The very process of clerical emulation showcases this complexity. When an individual Shia adherent selects a Grand Ayatollah for “emulation”, they examine that cleric’s rulings on different issues and picks the cleric that is most convincing to them. In many cases, an individual will abandon the ruling of their chosen cleric on a specific topic and seek an outside opinion. Leading to another query, how can such a personalistic and flexible jurisprudential model be applied to state law?

Religious Freedom or Fractionalization?

Despite the Marjayya’s genuine history of countering sectarianism, the clerics I spoke with did not believe that the law was divisive and were offended by the sectarian label. Rather, they believe that it is just to allow every religious community its own standards. Further, they point out that other religious leaders in Iraq, like Cardinal Louis Sako, have also expressed a desire for amendments to the personal status law. They cited several countries that have different religious laws for different communities as positive examples, such as Egypt, Morocco, and the United Arab Emirates. This difference in opinion can be attributed to the definition of sectarianism, where they don’t believe that designating family laws for citizens based on sect sets a legal framework for sectarianism.

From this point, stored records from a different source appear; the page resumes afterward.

(* ===== verification/Arrays.v ===== *)
(** * Arrays indexed by machine integers

    The templates of src/include/common/ work on arrays through [int32_t]
    positions.  An array is a list, a position a [Z]; a read or write outside
    the array is [None].  The file also has the vocabulary of the sorting and
    heap proofs: a part of an array that is permuted, sorted or bounded while
    the rest stays as it was. *)

From S2P Require Import Prelude.

Module Arrays.

Section arrays.
Context {A : Type}.
Implicit Types (v w : list A) (i j : Z).

(** [v[i]] *)
Definition get v i : option A := if 0 <=? i then v !! Z.to_nat i else None.

(** [v[i]=x] *)
Definition set v i (x : A) : option (list A) :=
  if (0 <=? i) && (i <? Z.of_nat (length v)) then Some (<[Z.to_nat i := x]> v) else None.

(** [temp=v[i]; v[i]=v[j]; v[j]=temp] *)
Definition swap v i j : option (list A) :=
  temp ← get v i; x ← get v j; v1 ← set v i x; set v1 j temp.

(** ** Reads and writes *)

Lemma get_Some v i x : get v i = Some x <-> 0 <= i /\ v !! Z.to_nat i = Some x.
Proof. unfold get. destruct (Z.leb_spec 0 i); split; [auto | tauto | done | intros []; lia]. Qed.

Lemma get_range v i x : get v i = Some x -> 0 <= i < Z.of_nat (length v).
Proof. rewrite get_Some. intros [H E]. apply lookup_lt_Some in E. lia. Qed.

Lemma get_is_Some v i : 0 <= i < Z.of_nat (length v) -> exists x, get v i = Some x.
Proof.
  intros H. destruct (lookup_lt_is_Some_2 v (Z.to_nat i)) as [x E]; [lia |].
  exists x. apply get_Some. split; [lia | exact E].
Qed.

Lemma get_None v i : get v i = None <-> ~ (0 <= i < Z.of_nat (length v)).
Proof.
  split.
  - intros E H. destruct (get_is_Some v i H). congruence.
  - intros H. destruct (get v i) as [x|] eqn:E; [| done]. apply get_range in E. tauto.
Qed.

Lemma set_in v i x : 0 <= i < Z.of_nat (length v) -> set v i x = Some (<[Z.to_nat i := x]> v).
Proof.
  intros H. unfold set. destruct (Z.leb_spec 0 i), (Z.ltb_spec i (Z.of_nat (length v))); cbn; [done | lia ..].
Qed.

Lemma set_Some v i x w :
  set v i x = Some w <-> 0 <= i < Z.of_nat (length v) /\ w = <[Z.to_nat i := x]> v.
Proof.
  unfold set. destruct (Z.leb_spec 0 i), (Z.ltb_spec i (Z.of_nat (length v))); cbn;
    split; try lia; try (intros [= <-]; split; [lia | done]); try done; by intros [_ ->].
Qed.

Lemma get_insert v i j x : 0 <= i < Z.of_nat (length v) ->
  get (<[Z.to_nat i := x]> v) j = if i =? j then Some x else get v j.
Proof.
  intros H. unfold get. destruct (Z.eqb_spec i j) as [<-|Hne].
  - destruct (Z.leb_spec 0 i); [| lia]. apply list_lookup_insert_eq. lia.
  - destruct (Z.leb_spec 0 j); [| done]. apply list_lookup_insert_ne. lia.
Qed.

Lemma get_ext v w : length v = length w -> (forall i, get v i = get w i) -> v = w.
Proof.
  intros Hl H. apply list_eq. intros i. specialize (H (Z.of_nat i)). unfold get in H.
  destruct (Z.leb_spec 0 (Z.of_nat i)); [| lia]. by rewrite Nat2Z.id in H.
Qed.

(** The result of an exchange inside the array. *)
Lemma swap_in v i j x y : get v i = Some x -> get v j = Some y ->
  swap v i j = Some (<[Z.to_nat j := x]> (<[Z.to_nat i := y]> v)).
Proof.
  intros Hi Hj. unfold swap. rewrite Hi, Hj. cbn.
  rewrite set_in by (eapply get_range; eauto). cbn.
  apply set_in. rewrite length_insert. eapply get_range; eauto.
Qed.

Lemma swap_Some v i j w : swap v i j = Some w ->
  exists x y, get v i = Some x /\ get v j = Some y /\ w = <[Z.to_nat j := x]> (<[Z.to_nat i := y]> v).
Proof.
  intros H. pose proof H as H0. unfold swap in H0.
  destruct (get v i) as [x|] eqn:Hi; [| done]. destruct (get v j) as [y|] eqn:Hj; [| done].
  exists x, y. rewrite (swap_in v i j x y) in H by done. by injection H as <-.
Qed.

Lemma swap_get v i j w k x y : swap v i j = Some w -> get v i = Some x -> get v j = Some y ->
  get w k = if j =? k then Some x else if i =? k then Some y else get v k.
Proof.
  intros H Hi Hj. rewrite (swap_in _ _ _ x y) in H by done. injection H as <-.
  rewrite get_insert, get_insert; [done | ..]; rewrite ?length_insert; eapply get_range; eauto.
Qed.

Lemma swap_length v i j w : swap v i j = Some w -> length w = length v.
Proof. intros (x & y & _ & _ & ->)%swap_Some. by rewrite !length_insert. Qed.

Lemma swap_perm v i j w : swap v i j = Some w -> w ≡ₚ v.
Proof.
  intros (x & y & [Hi Ex]%get_Some & [Hj Ey]%get_Some & ->)%swap_Some.
  apply Permutation_sym, Permutation_inj. split; [by rewrite !length_insert |].
  exists (fun k => if decide (k = Z.to_nat i) then Z.to_nat j else if decide (k = Z.to_nat j) then Z.to_nat i else k).
  split; [intros a b; repeat case_decide; congruence |].
  intros k. repeat case_decide; subst.
  - rewrite list_lookup_insert_eq; [done |]. rewrite length_insert. by eapply lookup_lt_Some.
  - rewrite list_lookup_insert_ne by congruence. rewrite list_lookup_insert_eq by (by eapply lookup_lt_Some). done.
  - by rewrite !list_lookup_insert_ne by congruence.
Qed.

(** Moving the hole of an array with [temp] put in it is an exchange. *)
Lemma fill_swap v i j (temp y : A) :
  0 <= j < Z.of_nat (length v) -> i <> j -> get v i = Some y ->
  swap (<[Z.to_nat j := temp]> v) j i = Some (<[Z.to_nat i := temp]> (<[Z.to_nat j := y]> v)).
Proof.
  intros Hj Hne Hi. rewrite (swap_in _ _ _ temp y).
  - by rewrite list_insert_insert_eq.
  - by rewrite get_insert, Z.eqb_refl.
  - rewrite get_insert by done. by destruct (Z.eqb_spec j i).
Qed.

End arrays.

(** ** Ranges *)

Section ranges.
Context {A : Type}.
Implicit Types (v w u : list A) (P : A -> Prop) (R : relation A) (m n i j : Z).

(** [w] is [v] with the positions [m] to [n] permuted. *)
Definition within m n v w : Prop :=
  w ≡ₚ v /\ forall i, ~ (m <= i <= n) -> get w i = get v i.

(** Every element, or every pair in order, of a range. *)
Definition all_in P m n v : Prop := forall i x, m <= i <= n -> get v i = Some x -> P x.
Definition sorted_in R m n v : Prop :=
  forall i j x y, m <= i -> i < j -> j <= n -> get v i = Some x -> get v j = Some y -> R x y.

Lemma within_refl m n v : within m n v v.
Proof. done. Qed.

Lemma within_trans m n v w u : within m n v w -> within m n w u -> within m n v u.
Proof.
  intros [P1 H1] [P2 H2]. split; [by rewrite P2 |]. intros i Hi. by rewrite H2, H1.
Qed.

Lemma within_weaken m n m' n' v w : m <= m' -> n' <= n -> within m' n' v w -> within m n v w.
Proof. intros ? ? [H1 H2]. split; [done |]. intros i Hi. apply H2. lia. Qed.

Lemma within_swap m n v i j w : m <= i <= n -> m <= j <= n -> swap v i j = Some w -> within m n v w.
Proof.
  intros Hi Hj H. split; [by eapply swap_perm |]. intros k Hk.
  destruct (swap_Some _ _ _ _ H) as (x & y & Ex & Ey & _).
  rewrite (swap_get _ _ _ _ k x y H Ex Ey).
  destruct (Z.eqb_spec j k), (Z.eqb_spec i k); try lia. done.
Qed.

Lemma within_length m n v w : within m n v w -> length w = length v.
Proof. intros [H _]. by apply Permutation_length. Qed.

Lemma take_same k v w : (forall i, 0 <= i < Z.of_nat k -> get w i = get v i) -> take k w = take k v.
Proof.
  intros H. apply list_eq. intros i. destruct (decide (i < k)%nat).
  - rewrite !lookup_take_lt by done. specialize (H (Z.of_nat i) ltac:(lia)). unfold get in H.
    destruct (Z.leb_spec 0 (Z.of_nat i)); [| lia]. by rewrite Nat2Z.id in H.
  - by rewrite !lookup_take_ge by lia.
Qed.

Lemma drop_same k v w : (forall i, Z.of_nat k <= i -> get w i = get v i) -> drop k w = drop k v.
Proof.
  intros H. apply list_eq. intros i. rewrite !lookup_drop.
  specialize (H (Z.of_nat (k + i)) ltac:(lia)). unfold get in H.
  destruct (Z.leb_spec 0 (Z.of_nat (k + i))); [| lia]. by rewrite Nat2Z.id in H.
Qed.

(** An element of the permuted range comes from the range. *)
Lemma within_from m n v w i x :
  within m n v w -> m <= i <= n -> get w i = Some x -> exists j, m <= j <= n /\ get v j = Some x.
Proof.
  intros [Hp Ho] Hi Hx. pose proof (get_range _ _ _ Hx) as Hr.
  remember (Z.to_nat m) as a eqn:Ea. remember (Z.to_nat (n + 1)) as b eqn:Eb.
  assert (Ha : take a w = take a v) by (apply take_same; intros; apply Ho; lia).
  assert (Hb : drop b w = drop b v) by (apply drop_same; intros; apply Ho; lia).
  assert (Hs : forall u, u = take a u ++ slice a (b - a) u ++ drop b u).
  { intros u. unfold slice. replace (drop b u) with (drop (b - a) (drop a u)).
    - by rewrite !take_drop.
    - rewrite drop_drop. f_equal. lia. }
  rewrite (Hs w), (Hs v), Ha, Hb in Hp. apply Permutation_app_inv_l, Permutation_app_inv_r in Hp.
  apply get_Some in Hx as [_ Hx].
  assert (Hin : x ∈ slice a (b - a) w).
  { apply list_elem_of_lookup. exists (Z.to_nat i - a)%nat. rewrite lookup_slice by lia.
    by replace (a + (Z.to_nat i - a))%nat with (Z.to_nat i) by lia. }
  rewrite Hp in Hin. apply list_elem_of_lookup in Hin as [k Hk].
  assert (k < b - a)%nat by (apply lookup_lt_Some in Hk; pose proof (length_slice_le a (b - a) v); lia).
  rewrite lookup_slice in Hk by lia. exists (Z.of_nat (a + k)). split; [lia |].
  apply get_Some. rewrite Nat2Z.id. split; [lia | done].
Qed.

Lemma within_all P m n v w : within m n v w -> all_in P m n v -> all_in P m n w.
Proof. intros Hw HP i x Hi Hx. destruct (within_from _ _ _ _ _ _ Hw Hi Hx) as (j & Hj & E). eauto. Qed.

Lemma all_in_outside P m n m' n' v w :
  within m n v w -> (n' < m \/ n < m') -> all_in P m' n' v -> all_in P m' n' w.
Proof. intros [_ Hw] Hd HP i x Hi Hx. rewrite Hw in Hx by lia. eauto. Qed.

Lemma sorted_outside R m n m' n' v w :
  within m n v w -> (n' < m \/ n < m') -> sorted_in R m' n' v -> sorted_in R m' n' w.
Proof. intros [_ Hw] Hd HR i j x y ? ? ? Hx Hy. rewrite Hw in Hx, Hy by lia. eauto. Qed.

Lemma all_in_weaken P m n m' n' v : m <= m' -> n' <= n -> all_in P m n v -> all_in P m' n' v.
Proof. intros ? ? H i x Hi. apply H. lia. Qed.

Lemma sorted_small R m n v : n <= m -> sorted_in R m n v.
Proof. intros H i j x y. lia. Qed.

Lemma within_take n v w : 0 <= n -> within 0 (n - 1) v w -> take (Z.to_nat n) w ≡ₚ take (Z.to_nat n) v.
Proof.
  intros Hn [Hp Ho]. assert (Hd : drop (Z.to_nat n) w = drop (Z.to_nat n) v) by (apply drop_same; intros; apply Ho; lia).
  rewrite <- (take_drop (Z.to_nat n) w), <- (take_drop (Z.to_nat n) v), Hd in Hp.
  by apply Permutation_app_inv_r in Hp.
Qed.

(** Two sorted ranges with a bound between them. *)
Lemma sorted_join R (HR : Transitive R) m k n v (mid : A) :
  sorted_in R m (k - 1) v -> sorted_in R k n v ->
  all_in (fun x => R x mid) m (k - 1) v -> all_in (R mid) k n v -> sorted_in R m n v.
Proof.
  intros H1 H2 H3 H4 i j x y Hi Hij Hj Hx Hy.
  destruct (Z.lt_ge_cases j k); [apply (H1 i j); try done; lia |].
  destruct (Z.lt_ge_cases i k); [| apply (H2 i j); try done; lia].
  transitivity mid; [apply (H3 i); [lia | done] | apply (H4 j); [lia | done]].
Qed.

Lemma sorted_in_whole R v : sorted_in R 0 (Z.of_nat (length v) - 1) v -> StronglySorted R v.
Proof.
  intros H. assert (Hn : forall (i j : nat) x y, (i < j)%nat -> v !! i = Some x -> v !! j = Some y -> R x y).
  { intros i j x y Hij Hx Hy. pose proof (lookup_lt_Some _ _ _ Hy).
    apply (H (Z.of_nat i) (Z.of_nat j) x y); try lia; apply get_Some; rewrite Nat2Z.id; (split; [lia | done]). }
  clear H. induction v as [|x v IH]; constructor.
  - apply IH. intros i j a b Hij. apply (Hn (S i) (S j)). lia.
  - apply Forall_lookup. intros i y Hy. by apply (Hn 0%nat (S i)); [lia | |].
Qed.

End ranges.

(** ** Keys *)

(** [operator<] of a key type; [a > b] is [b < a]. *)
Class Key (A : Type) := ltb : A -> A -> bool.
Definition gtb {A} `{Key A} (a b : A) : bool := ltb b a.

#[export] Instance key_Z : Key Z := Z.ltb.

(** [operator<] is a strict weak order. *)
Class KeyLaws (A : Type) {key : Key A} : Prop := {
  ltb_irrefl a : ltb a a = false;
  ltb_asym a b : ltb a b = true -> ltb b a = false;
  ltb_cotrans a b c : ltb a b = false -> ltb b c = false -> ltb a c = false
}.

#[export] Instance key_Z_ok : KeyLaws Z.
Proof. constructor; unfold ltb, key_Z; intros *; rewrite ?Z.ltb_ge, ?Z.ltb_lt; lia. Qed.

Section keys.
Context {A : Type} {key : Key A} {laws : KeyLaws A}.
Implicit Types (a b c : A).

(** [!(b < a)] *)
Definition kle a b : Prop := ltb b a = false.

Lemma kle_refl a : kle a a.
Proof. apply ltb_irrefl. Qed.

#[export] Instance kle_trans : Transitive kle.
Proof. intros a b c H1 H2. exact (ltb_cotrans _ _ _ H2 H1). Qed.

Lemma ltb_kle a b : ltb a b = true -> kle a b.
Proof. apply ltb_asym. Qed.

Lemma kle_total a b : kle a b \/ kle b a.
Proof. unfold kle. destruct (ltb b a) eqn:E; [right; by apply ltb_asym | by left]. Qed.

Lemma kle_ltb a b c : kle a b -> ltb b c = true -> ltb a c = true.
Proof.
  unfold kle. intros H1 H2. destruct (ltb a c) eqn:E; [done |].
  by rewrite (ltb_cotrans _ _ _ H1 E) in H2.
Qed.

Lemma ltb_kle_trans a b c : ltb a b = true -> kle b c -> ltb a c = true.
Proof.
  unfold kle. intros H1 H2. destruct (ltb a c) eqn:E; [done |].
  by rewrite (ltb_cotrans _ _ _ E H2) in H1.
Qed.

End keys.

End Arrays.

Relatedly, critics have pointed out the absurdity of a parliament voting on relegating the legislative process to a secondary body, and not on the specific laws that the secondary body has proposed. In order to assess the impact of these laws on Iraqi society, Iraqis would need to see and debate them first. This argument is perhaps the one that may achieve some delays in the process of passing these amendments. The delays and the clarification of what the law would look like could give Iraqis more time to debate and understand what this means for them.

The Potential to Backfire

Clerics seem to have overlooked one way in which this law can backfire and hurt the religious establishment. For almost all of its history, the Shia religious establishment has been wary of state control. Numerous Iraqi regimes have complained about the Marjayya’s self-sufficiency and its disregard for state sponsorship. Clerics speak about this with pride. Now that the Iraqi government is dominated by Shia politicians, the Marjayya has relaxed its position towards the state, but this could be a mistake. The proposed amendment specifies a “cleric with the highest following in Iraq”, but that raises the potential of the state determining who the head of the Shia religious establishment is. Theoretically, it could result in competing claims that dilute Najaf’s authority. It could also subjugate Iraqi law to outside powers, if that clerical authority resided outside of Iraq, something that Grand Ayatollah Sistani – who has constantly criticized foreign involvement in Iraqi affairs – would, in theory, be opposed to.

The ongoing debate has only served to highlight the ambiguity of the amendments. This ambiguity not only puts women’s rights at immediate risk, but in the long-term has legal ramifications that could sectarianize the state beyond its informal political power-sharing structure. The least that is owed to future generations of Iraqis is clarity on the codes that may govern their lives.

Marsin Alshamary

Marsin Alshamary

Marsin Alshamary is an Assistant Professor of Political Science at Boston College.